* WHAT THE TASK REQUIRES
Beneath this instruction is a listing; print exactly the lines in it starting at the line that contains "49%N :: uintChars d'" and going through the line that contains "let half := N.shiftl 1 (shift - 1) in".

* EXTRACTED MATERIAL
(** * HookGPT front end: the tagged-stream handlers

    A shallow embedding of the streaming code of the HookGPT front end:

    - [StreamUtils]: [JsonStreamHandler] of [app/utils/streamUtils.ts]
      (the accumulated raw content, [extractTagsFromContent],
      [processFragment], [getFinalData]);
    - [Chat]: the tag buffer of [app/components/ChatComponent.tsx]
      ([processBuffer], [appendTagContentToReply], [extractHookCode],
      [resetStreamingState], [handleStreamError], the frame loop of
      [processStreamEvents]);
    - [Page]: the handlers of [app/components/HookCreationPage.tsx] that
      the chat component calls back ([handleHookCodeData],
      [handleStreamingChange], [handleError]).

    Strings are sequences of code units.  The development covers the code
    units below 256 (ISO-8859-1), for which [trim], [toLowerCase] and the
    regular-expression class [\s] are given by the tables below. *)

From Stdlib Require Import Ascii String List ZArith Lia Bool Arith.
Import ListNotations.

Set Implicit Arguments.

(* ================================================================== *)
(** ** JavaScript strings *)
(* ================================================================== *)

Module Js.

Definition jsstring := list ascii.

(** A string literal of the source. *)
Definition str (s : string) : jsstring := list_ascii_of_string s.
Arguments str _%_string.

Definition code (c : ascii) : nat := nat_of_ascii c.

(** [s.startsWith(p)] *)
Fixpoint startsWith (s p : jsstring) {struct p} : bool :=
  match p with
  | [] => true
  | a :: p' =>
      match s with
      | [] => false
      | b :: s' => Ascii.eqb a b && startsWith s' p'
      end
  end.

(** Offset of the first occurrence of [p] in [s]. *)
Fixpoint find (p s : jsstring) : option nat :=
  if startsWith s p then Some 0
  else match s with
       | [] => None
       | _ :: s' => option_map S (find p s')
       end.
(** * typescript-docs-verifier: the snippet compiler and its entry points

    A shallow embedding of [src/src/SnippetCompiler.ts], [src/index.ts] and
    the second entry point [src/unnamed/part_000], with the properties the
    specification states about them and, after these, further properties
    of the code: of the constructor and the TypeScript configuration, of
    the replacement of temporary paths, of the line numbers and of the
    course of a run.

    Conventions.
    - A JavaScript string is the list of its UTF-16 code units ([jsstring]).
    - Libraries that are not part of the repository (chalk, strip-ansi,
      path, fs-extra, ts-node, the clock) are parameters of the model,
      gathered in the record [Env].
    - Asynchronous code is a state-and-rejection monad; the order in which
      concurrent tasks complete is chosen by an arbitrary [Scheduler].
    - A line number is a JavaScript number: a non-negative integer that a
      double holds, or [Infinity].
    - The [catch] branch of [testCodeCompilation] is given twice: for the
      errors the libraries declare, on which it always returns, and for any
      error object, on which it can throw itself; the two agree wherever
      the second returns. *)

From Stdlib Require Import Ascii String.
From Stdlib Require Import List NArith Bool Lia Arith.
From Stdlib Require Import Permutation Sorted DecimalN.
Import ListNotations.

Set Implicit Arguments.

(* ===================================================================== *)
(** ** JavaScript strings *)
(* ===================================================================== *)

Module Js.

Definition char := N.
Definition jsstring := list char.

(** An ASCII literal as a JavaScript string. *)
Definition str (s : string) : jsstring :=
  map N_of_ascii (list_ascii_of_string s).

Definition LF : char := 10%N.
Definition DOLLAR : char := 36%N.
(** U+2192, the arrow of the display label. *)
Definition ARROW : char := 8594%N.

(** What [.] does not match in a regular expression without the [s] flag:
    LF, CR, U+2028 and U+2029. *)
Definition isLineTerminator (c : char) : bool :=
  (c =? 10)%N || (c =? 13)%N || (c =? 8232)%N || (c =? 8233)%N.

Definition notTerminator (c : char) : Prop := isLineTerminator c = false.

(** [\d] *)
Definition isDigit (c : char) : bool := (48 <=? c)%N && (c <=? 57)%N.

Definition startsWithDigit (s : list char) : bool :=
  match s with
  | c :: _ => isDigit c
  | [] => false
  end.

Fixpoint eqb (a b : jsstring) : bool :=
  match a, b with
  | [], [] => true
  | x :: a', y :: b' => (x =? y)%N && eqb a' b'
  | _, _ => false
  end.

(** [stripPrefix p s] is [Some r] when [s = p ++ r]. *)
Fixpoint stripPrefix (p s : jsstring) : option jsstring :=
  match p with
  | [] => Some s
  | x :: p' =>
      match s with
      | y :: s' => if (x =? y)%N then stripPrefix p' s' else None
      | [] => None
      end
  end.

(** [s.includes(x)] *)
Fixpoint includes (x s : jsstring) : bool :=
  match stripPrefix x s with
  | Some _ => true
  | None => match s with
            | [] => false
            | _ :: s' => includes x s'
            end
  end.

Definition isInfix (x s : jsstring) : Prop := exists a b, s = a ++ x ++ b.

(** The longest run of digits at the head of [s], and what follows it:
    a greedy [\d*]. *)
Fixpoint spanDigits (s : jsstring) : jsstring * jsstring :=
  match s with
  | c :: s' =>
      if isDigit c then let (d, r) := spanDigits s' in (c :: d, r)
      else ([], s)
  | [] => ([], [])
  end.

(** A greedy [\d+] at the head of [s]. Where the next element of the
    pattern is not a digit, giving digits back can never help, so the
    greedy choice is the only one the backtracking matcher can succeed
    with. *)
Definition digits1 (s : jsstring) : option (jsstring * jsstring) :=
  match spanDigits s with
  | ([], _) => None
  | (d, r) => Some (d, r)
  end.

(** [s.split('\n')] *)
Fixpoint split (sep : char) (s : jsstring) : list jsstring :=
  match s with
  | [] => [[]]
  | c :: s' =>
      if (c =? sep)%N then [] :: split sep s'
      else match split sep s' with
           | l :: ls => (c :: l) :: ls
           | [] => [[c]]
           end
  end.

(** Decimal digits of a number, as [String(n)] and [BigInt.toString()]
    print a non-negative integer. *)
Fixpoint uintChars (d : Decimal.uint) : jsstring :=
  match d with
  | Decimal.Nil => []
  | Decimal.D0 d' => 48%N :: uintChars d'
  | Decimal.D1 d' => 49%N :: uintChars d'
  | Decimal.D2 d' => 50%N :: uintChars d'
  | Decimal.D3 d' => 51%N :: uintChars d'
  | Decimal.D4 d' => 52%N :: uintChars d'
  | Decimal.D5 d' => 53%N :: uintChars d'
  | Decimal.D6 d' => 54%N :: uintChars d'
  | Decimal.D7 d' => 55%N :: uintChars d'
  | Decimal.D8 d' => 56%N :: uintChars d'
  | Decimal.D9 d' => 57%N :: uintChars d'
  end.

Definition toString (n : N) : jsstring := uintChars (N.to_uint n).

(** *** Numbers

    The numbers [parseInt] gives on digits: a double that is a
    non-negative integer, held as that integer, or [Infinity]. *)
Inductive number :=
| Finite (n : N)
| Infinity.

(** Equality of the elements of a [Set] (SameValueZero). *)
Definition sameNumber (a b : number) : bool :=
  match a, b with
  | Finite x, Finite y => (x =? y)%N
  | Infinity, Infinity => true
  | _, _ => false
  end.

Definition numberLt (a b : number) : Prop :=
  match a, b with
  | Finite x, Finite y => (x < y)%N
  | Finite _, Infinity => True
  | Infinity, _ => False
  end.

Definition numberLe (a b : number) : Prop := a = b \/ numberLt a b.

(** The double nearest to a natural number, the even one of two that are
    as near: the number itself up to 53 bits, beyond that its leading 53
    bits rounded, and [Infinity] when what comes out has more than 1024
    bits (from 2^1024 - 2^970 on). *)
Definition toDouble (n : N) : number :=
  let bits := N.size n in
  if (bits <=? 53)%N then Finite n
  else
    let shift := (bits - 53)%N in
    let q := N.shiftr n shift in
    let r := N.land n (N.ones shift) in
    let half := N.shiftl 1 (shift - 1) in
    let q' := if (half <? r)%N || ((r =? half)%N && N.odd q)
              then (q + 1)%N else q in
    let rounded := N.shiftl q' shift in
    if (N.size rounded <=? 1024)%N then Finite rounded else Infinity.

(** [parseInt(s, 10)] on a string of digits (the only strings the code
    passes are captures of [\d+]): the integer the digits write, as a
    double. (Past the 20th digit ECMAScript lets an engine read the
    digits as zeros; here every digit counts.) *)
Definition parseStep (acc : N) (c : char) : N := (10 * acc + (c - 48))%N.

Definition parseInt (s : jsstring) : number :=
  toDouble (fold_left parseStep s 0%N).

(** *** [String.prototype.replace]: expansion of the replacement text

    ECMAScript's GetSubstitution for a pattern with one capture group and
    no named group: [$$] is a dollar, [$&] the match, [$`] the text before
    it, [$'] the text after it, [$1] and [$01] the group; any other [$]
    stands for itself. *)
Section GetSubstitution.
Variables matched before after group1 : jsstring.
(** * goresolve: a type-directed production-rule resolver

    Shallow embedding of [resolve.go] (package [resolve]) and proofs about
    its registry ([ProductionMap]), its cycle detection ([IsDAG],
    [HasCycle]) and its possibility tree ([PossibilityTree], [Count],
    [PruneFor]).

    Modelling conventions.
    - A [reflect.Type] is an [rtype]: Go compares types by identity, which
      the model renders as equality of the type's name; the flag records
      whether the type's method set satisfies the [error] interface, the
      only question [Implements] is ever asked.
    - The dynamic type of [Resolver.ResolverFunc] is a [gotype]: either a
      function signature or something that is not a function.
    - A [*Resolver] obtained as [&pm[t][i]] is a [ResolverPtr]: the address
      [(t, i)] together with the resolver read through it.  The registry is
      never written while such pointers are in use.
    - A Go [map] is a [gmap]; a slice is a [list].
    - [error] values are the constructors of [error], one per message. *)

From stdpp Require Import gmap strings list fin_maps relations.

Set Default Proof Using "Type".
Set Warnings "-register-all,-clear-no-such-hyp".
Open Scope Z_scope.
Open Scope nat_scope.

(** ** Types and values *)

Record rtype := RType { type_name : string; implements_error : bool }.

#[global] Instance rtype_eq_dec : EqDecision rtype.
Proof. solve_decision. Defined.

#[global] Instance rtype_countable : Countable rtype.
Proof.
  refine (inj_countable' (λ t, (type_name t, implements_error t))
                         (λ p, RType p.1 p.2) _).
  by intros [].
Defined.

(** [var errorInterface = reflect.TypeOf(( *error)(nil)).Elem()] *)
Definition errorInterface : rtype := RType "error" true.

(** [t.Implements(errorInterface)] *)
Definition Implements_error (t : rtype) : bool := implements_error t.

(** A [reflect.Value]: its type, whether [IsNil] holds, and a payload. *)
Record Value := MkValue { vType : rtype; vIsNil : bool; vData : Z }.

#[global] Instance Value_eq_dec : EqDecision Value.
Proof. solve_decision. Defined.

(** [reflect.TypeOf(r.ResolverFunc)]: a function type, with the types of
    its inputs and of its outputs in order, or a type of another kind.
    (Variadic functions are left out of the model.) *)
Inductive gotype :=
| NonFunc (t : rtype)
| FuncOf (ins outs : list rtype).

#[global] Instance gotype_eq_dec : EqDecision gotype.
Proof. solve_decision. Defined.

(** The errors the package builds with [fmt.Errorf], one constructor per
    format string, and [ErrValue] for an error value handed back by a
    resolver function. *)
Inductive error :=
| ErrNotAFunction
| ErrNoInputs
| ErrDuplicateArgumentTypes
| ErrExpectedOutputs (want got : nat)
| ErrSecondOutputNotError
| ErrExpectedInputs (want got : nat)
| ErrArgumentType (want got : rtype)
| ErrFirstOutputType (want got : rtype)
| ErrSecondOutputNotErrorAfterEvaluation
| ErrCouldNotTypeAssert
| ErrCouldNotFind (wanted : rtype)
| ErrFailedToAdd (cause : error)
| ErrResolverConflict
| ErrCircularDependencies
| ErrBranchCouldNotDerive (output : rtype)
| ErrValue (v : Value).

#[global] Instance error_eq_dec : EqDecision error.
Proof. solve_decision. Defined.

(** ** Resolver

    [type Resolver struct{ ResolverFunc interface{} }].  The interface value
    is its dynamic type [ftype], the identity of the function it holds
    [fname], and what [reflect.Value.Call] computes with it [fcall]. *)
Record Resolver := MkResolver {
  fname : string;
  ftype : gotype;
  fcall : list Value → list Value
}.

(** [r.InputTypes()]: [In(0) .. In(NumIn()-1)].  ([NumIn] panics on a value
    that is not a function; the model answers with no inputs there.  Every
    resolver that [Add] stores has passed [Validate] and is a function.) *)
Definition InputTypes (r : Resolver) : list rtype :=
  match ftype r with
  | FuncOf ins _ => ins
  | NonFunc _ => []
  end.

(** The placeholder standing for the panic of [Out(0)] on a type without
    outputs. *)
Definition invalidType : rtype := RType "" false.

(** [r.OutputType()]: [Out(0)]. *)
Definition OutputType (r : Resolver) : rtype :=
  match ftype r with
  | FuncOf _ (o :: _) => o
  | _ => invalidType
  end.

(** The loop of [Validate] over [r.InputTypes()] with its map of the types
    seen so far: [true] when a type occurs twice. *)
Fixpoint duplicateArgument (seen : gset rtype) (ins : list rtype) : bool :=
  match ins with
  | [] => false
  | v :: ins =>
      if decide (v ∈ seen) then true
      else duplicateArgument ({[ v ]} ∪ seen) ins
  end.

(** [func (r Resolver) Validate() error]; [None] is [nil]. *)
Definition Validate (r : Resolver) : option error :=
  match ftype r with
  | NonFunc _ => Some ErrNotAFunction
  | FuncOf ins outs =>
      if decide (length ins = 0) then Some ErrNoInputs
      else if duplicateArgument ∅ (InputTypes r) then
        Some ErrDuplicateArgumentTypes
      else if decide (length outs ≠ 2) then
        Some (ErrExpectedOutputs 2 (length outs))
      else
        match outs !! 1 with
        | Some e =>
            if negb (Implements_error e) then Some ErrSecondOutputNotError
            else None
        | None => Some (ErrExpectedOutputs 2 (length outs))
        end
  end.

(** The result of a call that may panic inside [reflect]. *)
Inductive outcome (A : Type) :=
| Returned (a : A)
| Panicked.
Arguments Returned {A} a.
Arguments Panicked {A}.

(** The loop of [Resolve] comparing [rType.In(i)] with [inputs[i].Type()]
    position by position: the first mismatch, if any. *)
Fixpoint firstTypeMismatch (ins : list rtype) (inputs : list Value)
  : option (rtype * rtype) :=
  match ins, inputs with
  | want :: ins, v :: inputs =>
      if decide (want ≠ vType v) then Some (want, vType v)
      else firstTypeMismatch ins inputs
  | _, _ => None
  end.

(** [func (r Resolver) Resolve(inputs ...reflect.Value) ( *reflect.Value, error)] *)
Definition Resolve (r : Resolver) (inputs : list Value)
  : outcome (option Value * option error) :=
  match ftype r with
  | NonFunc _ => Panicked
  | FuncOf ins outs =>
      if decide (length ins ≠ length inputs) then
        Returned (None, Some (ErrExpectedInputs (length ins) (length inputs)))
      else
        match firstTypeMismatch ins inputs with
        | Some (want, got) => Returned (None, Some (ErrArgumentType want got))
        | None =>
            let outputValues := fcall r inputs in
            if decide (length outputValues ≠ 2) then
              Returned (None, Some (ErrExpectedOutputs 2 (length outputValues)))
            else
              match outputValues with
              | [ov; ev] =>
                  if decide (vType ov ≠ OutputType r) then
                    Returned (None, Some (ErrFirstOutputType (OutputType r) (vType ov)))
                  else if negb (Implements_error (vType ev)) then
                    Returned (None, Some ErrSecondOutputNotErrorAfterEvaluation)
                  else if negb (vIsNil ev) then
                    if Implements_error (vType ev) then
                      Returned (Some ov, Some (ErrValue ev))
                    else Returned (None, Some ErrCouldNotTypeAssert)
                  else Returned (Some ov, None)
              | _ => Returned (None, Some (ErrExpectedOutputs 2 (length outputValues)))
              end
        end
  end.
#[global] Instance registered_dec s : Decision (registered s).
Proof.
  refine (cast_if (decide (Forall (λ n, is_Some (teams s !! n)) (ranking s))));
    unfold registered; by rewrite Forall_forall in *.
Defined.

(** Two teams with frozen submissions: [bob], ranked last, on problems C
    (rejected) and B (accepted); [ann], ranked first, on problem A. *)
Definition scrollTrace : list Command :=
  [ADDTEAM "ann"; ADDTEAM "bob"; START 300 3;
   SUBMIT "A" "ann" "Wrong_Answer" 5; SUBMIT "B" "ann" "Accepted" 30;
   SUBMIT "A" "bob" "Accepted" 60;
   FLUSH; FREEZE;
   SUBMIT "C" "bob" "Wrong_Answer" 200; SUBMIT "A" "ann" "Accepted" 210;
   SUBMIT "B" "bob" "Wrong_Answer" 220; SUBMIT "B" "bob" "Accepted" 230].

(** The metrics [updateCache] computes from the problem statuses when the
    cache is invalid. *)
Definition freshMetrics (t : Team) : Z * Z * list Z := metricsOf (invalidateCache t).

(** The problem statuses of [s'] are those of [s] transformed by [f], team
    by team and letter by letter; the contest state is the same. *)
Record viewsRelated (f : string → ascii → ProblemStatus → ProblemStatus)
    (s s' : ICPCSystem) : Prop := mkViewsRelated {
  views_teams : ∀ n, option_Forall2
                       (λ a b, ∀ c, problems b !!! c = f n c (problems a !!! c))
                       (teams s !! n) (teams s' !! n);
  views_started : started s' = started s;
  views_frozen : frozen s' = frozen s;
  views_count : problemCount s' = problemCount s
}.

* REPLY
  | Decimal.D1 d' => 49%N :: uintChars d'
  | Decimal.D2 d' => 50%N :: uintChars d'
  | Decimal.D3 d' => 51%N :: uintChars d'
  | Decimal.D4 d' => 52%N :: uintChars d'
  | Decimal.D5 d' => 53%N :: uintChars d'
  | Decimal.D6 d' => 54%N :: uintChars d'
  | Decimal.D7 d' => 55%N :: uintChars d'
  | Decimal.D8 d' => 56%N :: uintChars d'
  | Decimal.D9 d' => 57%N :: uintChars d'
  end.

Definition toString (n : N) : jsstring := uintChars (N.to_uint n).

(** *** Numbers

    The numbers [parseInt] gives on digits: a double that is a
    non-negative integer, held as that integer, or [Infinity]. *)
Inductive number :=
| Finite (n : N)
| Infinity.

(** Equality of the elements of a [Set] (SameValueZero). *)
Definition sameNumber (a b : number) : bool :=
  match a, b with
  | Finite x, Finite y => (x =? y)%N
  | Infinity, Infinity => true
  | _, _ => false
  end.

Definition numberLt (a b : number) : Prop :=
  match a, b with
  | Finite x, Finite y => (x < y)%N
  | Finite _, Infinity => True
  | Infinity, _ => False
  end.

Definition numberLe (a b : number) : Prop := a = b \/ numberLt a b.

(** The double nearest to a natural number, the even one of two that are
    as near: the number itself up to 53 bits, beyond that its leading 53
    bits rounded, and [Infinity] when what comes out has more than 1024
    bits (from 2^1024 - 2^970 on). *)
Definition toDouble (n : N) : number :=
  let bits := N.size n in
  if (bits <=? 53)%N then Finite n
  else
    let shift := (bits - 53)%N in
    let q := N.shiftr n shift in
    let r := N.land n (N.ones shift) in
    let half := N.shiftl 1 (shift - 1) in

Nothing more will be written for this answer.